In all my searching, I've found that it splits really badly so that making planks or turning bowls ends in heartache. I've tried sawing it a bit after leaving it over the winter, and it gummed up any blade used pretty badly. Apparently it pops a lot when burned (I haven't tested this as we don't have a fire pit). The only use I can think of is to make some 'rustic' furniture like willow furniture for the yard. Too bad I thought of this after I cut up most of the 1-2" diameter bits into the yard waste bin! 
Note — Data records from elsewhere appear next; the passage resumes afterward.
(* ===== verification/RuntimeConfig.v ===== *)
(** * Settings of the report

    [src/general_listener/runtime_config.c]: the time budget shared by the
    report transports, the rank and size a launcher announces, and the switches
    read from the environment.  The environment is a partial function; warnings
    and log lines are left out. *)

From Stdlib Require Import String.
From S2P Require Import Prelude TargetSelector EnvParser.

Module Config.

Section Environment.
Context (getenv : string -> option cstring).

Definition UINT_MAX : Z := UINT32_MAX.
Definition PEAK_SOCKET_GATHER_ACTIVE_MAX : Z := 128.
Definition PEAK_SOCKET_GATHER_WAVE_BUDGET_MS : Z := 5000.
Definition PEAK_SOCKET_GATHER_ADAPTIVE_MARGIN_MAX_MS : Z := 300000.
Definition PEAK_SOCKET_PHASE_TIMEOUT_MS_DEFAULT : Z := 60000.
Definition PEAK_MPI_REPORT_RELEASE_TIMEOUT_MS_DEFAULT : Z := 180000.
Definition PEAK_SOCKET_POST_GATHER_PHASE_COUNT : Z := 2.
Definition PEAK_MPI_RELEASE_MARGIN_PHASE_COUNT : Z := 2.

Definition peak_general_listener_parse_positive_uint_bounded (variable : string) (maximum : Z) : option Z :=
  match getenv variable with
  | None => None
  | Some _ => parse_env_unsigned_checked getenv (mkUnsignedSchema variable 0 1 maximum false false)
  end.

Definition peak_general_listener_multiply_saturated (value multiplier maximum : Z) : Z :=
  if maximum / multiplier <? value then maximum else value * multiplier.
Definition peak_general_listener_add_saturated (left right : Z) : Z :=
  if UINT_MAX - right <? left then UINT_MAX else left + right.

Record PeakReportTimeoutBudget := mkBudget {
  socket_phase_timeout_ms : Z;
  socket_gather_wave_budget_ms : Z;
  socket_gather_hard_timeout_ms : Z;
  socket_release_timeout_ms : Z;
  mpi_report_release_timeout_ms : Z;
  socket_gather_timeout_was_scaled : bool;
  socket_release_was_raised : bool;
  socket_combined_release_minimum_ms : Z
}.

Definition peak_general_listener_report_timeout_budget_for_rank_count (rank_count : Z) : PeakReportTimeoutBudget :=
  let peer_count := if 0 <? rank_count then rank_count - 1 else 0 in
  let waves := peer_count / PEAK_SOCKET_GATHER_ACTIVE_MAX + (if peer_count mod PEAK_SOCKET_GATHER_ACTIVE_MAX =? 0 then 0 else 1) in
  let phase := default PEAK_SOCKET_PHASE_TIMEOUT_MS_DEFAULT
    (peak_general_listener_parse_positive_uint_bounded "PEAK_OUTPUT_AGGREGATION_TIMEOUT_MS" INT_MAX) in
  let wave_budget := PEAK_SOCKET_GATHER_WAVE_BUDGET_MS in
  let adaptive_margin := peak_general_listener_multiply_saturated waves wave_budget PEAK_SOCKET_GATHER_ADAPTIVE_MARGIN_MAX_MS in
  let hard := if INT_MAX - adaptive_margin <? phase then INT_MAX else phase + adaptive_margin in
  let minimum := peak_general_listener_add_saturated hard
    (peak_general_listener_multiply_saturated phase PEAK_SOCKET_POST_GATHER_PHASE_COUNT INT_MAX) in
  let minimum := if INT_MAX <? minimum then INT_MAX else minimum in
  let '(release, raised) :=
    match peak_general_listener_parse_positive_uint_bounded "PEAK_OUTPUT_AGGREGATION_RELEASE_TIMEOUT_MS" INT_MAX with
    | Some configured => if configured <? minimum then (minimum, true) else (configured, false)
    | None => (minimum, false)
    end in
  let mpi_release := default PEAK_MPI_REPORT_RELEASE_TIMEOUT_MS_DEFAULT
    (peak_general_listener_parse_positive_uint_bounded "PEAK_MPI_REPORT_RELEASE_TIMEOUT_MS" UINT_MAX) in
  let mpi_margin := peak_general_listener_multiply_saturated phase PEAK_MPI_RELEASE_MARGIN_PHASE_COUNT UINT_MAX in
  mkBudget phase wave_budget hard release mpi_release (phase <? hard) raised (peak_general_listener_add_saturated release mpi_margin).

(** ** Numbers of the launcher *)

Definition LONG_MAX : Z := 2 ^ 63 - 1.

(** [strtol(value, &end, 10)]: the result, the characters read and ERANGE. *)
Definition strtol (value : cstring) : Z * nat * bool :=
  let '(spaces, rest) := span isspace value in
  let '(negative, sign, rest) :=
    match rest with
    | c :: rest' => if c =? ch "-" then (true, 1%nat, rest') else if c =? ch "+" then (false, 1%nat, rest') else (false, 0%nat, rest)
    | [] => (false, 0%nat, rest)
    end in
  let '(digits, _) := span isdigit rest in
  match digits with
  | [] => (0, 0%nat, false)
  | _ =>
      let v := decimal digits in
      let consumed := (length spaces + sign + length digits)%nat in
      if negative : bool then (if LONG_MAX + 1 <? v then (- LONG_MAX - 1, consumed, true) else (- v, consumed, false))
      else if LONG_MAX <? v then (LONG_MAX, consumed, true) else (v, consumed, false)
  end.

Definition peak_general_listener_parse_long_env (variable : string) : Z :=
  match getenv variable with
  | None | Some [] => -1
  | Some value =>
      let '(parsed, consumed, erange) := strtol value in
      if erange || (consumed =? 0)%nat || negb (consumed =? length value)%nat || (parsed <? 0) || (INT_MAX <? parsed) then -1 else parsed
  end.

Definition set_nonempty (variable : string) : bool := match getenv variable with None | Some [] => false | _ => true end.

Definition mpi_pairs : list (string * string) :=
  [("PMI_RANK", "PMI_SIZE"); ("PMIX_RANK", "PMIX_SIZE"); ("OMPI_COMM_WORLD_RANK", "OMPI_COMM_WORLD_SIZE");
   ("MV2_COMM_WORLD_RANK", "MV2_COMM_WORLD_SIZE"); ("I_MPI_RANK", "I_MPI_SIZE")]%string.
Definition slurm_pair : string * string := ("SLURM_PROCID", "SLURM_NTASKS")%string.

(** A pair both of whose variables are set. *)
Definition complete_pair (p : string * string) : bool := set_nonempty p.1 && set_nonempty p.2.
Definition pair_value (p : string * string) : option (Z * Z) :=
  let rank := peak_general_listener_parse_long_env p.1 in
  let size := peak_general_listener_parse_long_env p.2 in
  if (rank <? 0) || (size <=? 0) || (INT_MAX <? size) || (size <=? rank) then None else Some (rank, size).

(** The loop over the namespaces of MPI launchers; [None]: malformed or contradictory. *)
Fixpoint resolve_pairs (pairs : list (string * string)) (resolved : option (Z * Z)) : option (option (Z * Z)) :=
  match pairs with
  | [] => Some resolved
  | p :: pairs =>
      if negb (complete_pair p) then resolve_pairs pairs resolved
      else
        match pair_value p with
        | None => None
        | Some v =>
            match resolved with
            | Some v' => if bool_decide (v' = v) then resolve_pairs pairs (Some v) else None
            | None => resolve_pairs pairs (Some v)
            end
        end
  end.

Definition peak_general_listener_mpi_env_rank_size : option (Z * Z) :=
  match resolve_pairs mpi_pairs None with
  | None => None
  | Some (Some v) => Some v
  | Some None => if complete_pair slurm_pair then pair_value slurm_pair else None
  end.

Definition peak_general_listener_mpi_env_world_metadata_present : bool :=
  existsb (fun p => set_nonempty p.1 || set_nonempty p.2) (mpi_pairs ++ [slurm_pair]).

Definition peak_general_listener_report_timeout_budget : PeakReportTimeoutBudget :=
  peak_general_listener_report_timeout_budget_for_rank_count
    (match peak_general_listener_mpi_env_rank_size with Some (_, size) => size | None => 1 end).

Definition peak_general_listener_parse_positive_uint_text (value : option cstring) : option Z :=
  match value with
  | None | Some [] => None
  | Some text =>
      if forallb isdigit text then
        if ULLONG_MAX <? decimal text then None
        else if (decimal text =? 0) || (UINT_MAX <? decimal text) then None else Some (decimal text)
      else None
  end.

Definition local_size_envs : list string :=
  ["MPI_LOCALNRANKS"; "OMPI_COMM_WORLD_LOCAL_SIZE"; "MV2_COMM_WORLD_LOCAL_SIZE"; "PMI_LOCAL_SIZE"]%string.
Fixpoint first_local_size (names : list string) : Z :=
  match names with
  | [] => 1
  | n :: names => match peak_general_listener_parse_positive_uint_text (getenv n) with Some v => v | None => first_local_size names end
  end.
Definition peak_general_listener_detect_local_mpi_ranks : Z := first_local_size local_size_envs.

(** The value that [peak_general_listener_local_mpi_ranks] returns from then on. *)
Definition peak_general_listener_runtime_configure (configured_local_mpi_ranks : Z) : Z := peak_general_listener_detect_local_mpi_ranks.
Has anyone tried to do anything with cherry laurel? Should I cut it up and have it hauled off, or is there some sort of redemption to be had with it?


----------



## del schisler (Feb 2, 2006)

eryops said:


> While it's supposed to be a shrub, Cherry Laurel (link omitted as I don't have ten posts) grows here in the Pacific Northwest like a weed. Over last winter, I've pulled a lot of it out of our back yard to the point where I have well over half a cord of it piled up.
> 
> In all my searching, I've found that it splits really badly so that making planks or turning bowls ends in heartache. I've tried sawing it a bit after leaving it over the winter, and it gummed up any blade used pretty badly. Apparently it pops a lot when burned (I haven't tested this as we don't have a fire pit). The only use I can think of is to make some 'rustic' furniture like willow furniture for the yard. Too bad I thought of this after I cut up most of the 1-2" diameter bits into the yard waste bin!
> 
> Has anyone tried to do anything with cherry laurel? Should I cut it up and have it hauled off, or is there some sort of redemption to be had with it?


i did a google search go here and pick and read 
Google


----------



## dutchman 46 (May 23, 2007)

Thishttp://thebarktree.typepad.com/the_bark_tree/page/2/Might give You a bit of informatoin! It is in the same folder, and may be another name


----------



## eryops (Aug 7, 2011)

Thanks Del & Howard,

I guess my initial post wasn't as clear as I'd hoped. I've removed a lot of cherry laurel from my yard, with some of the stems (trunks) being 6-8" in diameter. The stems are in a big pile in my yard, and I'm wondering if anyone in the community has tried to use this wood (or wood from something similar) for anything. All avenues I've checked have turned up dead, as the wood isn't good for woodworking or even burning, but thought I'd double check.


----------



## Cherryville Chuck (Sep 28, 2010)

eryops said:


> Thanks Del & Howard,
> 
> I guess my initial post wasn't as clear as I'd hoped. I've removed a lot of cherry laurel from my yard, with some of the stems (trunks) being 6-8" in diameter. The stems are in a big pile in my yard, and I'm wondering if anyone in the community has tried to use this wood (or wood from something similar) for anything. All avenues I've checked have turned up dead, as the wood isn't good for woodworking or even burning, but thought I'd double check.


I've tried a couple of shrub species with mixed success. One is Douglas Maple which may be in your area. It will not make a board, or at least, it will not make a flat board. It will make nice turnings on a lathe. It has nice colors and nice grain. Maybe cherry laurel will too. I've also considered trying to make some inlay strips out it. 
Two others I've tried, which may also be in your area are hawthorne and juniper, Both of those will make lumber.


----------



## dutchman 46 (May 23, 2007)

Give it a try, and report back. If they come back. Try the oldest piece first then We all will get an idea of what it is like! Thanks


----------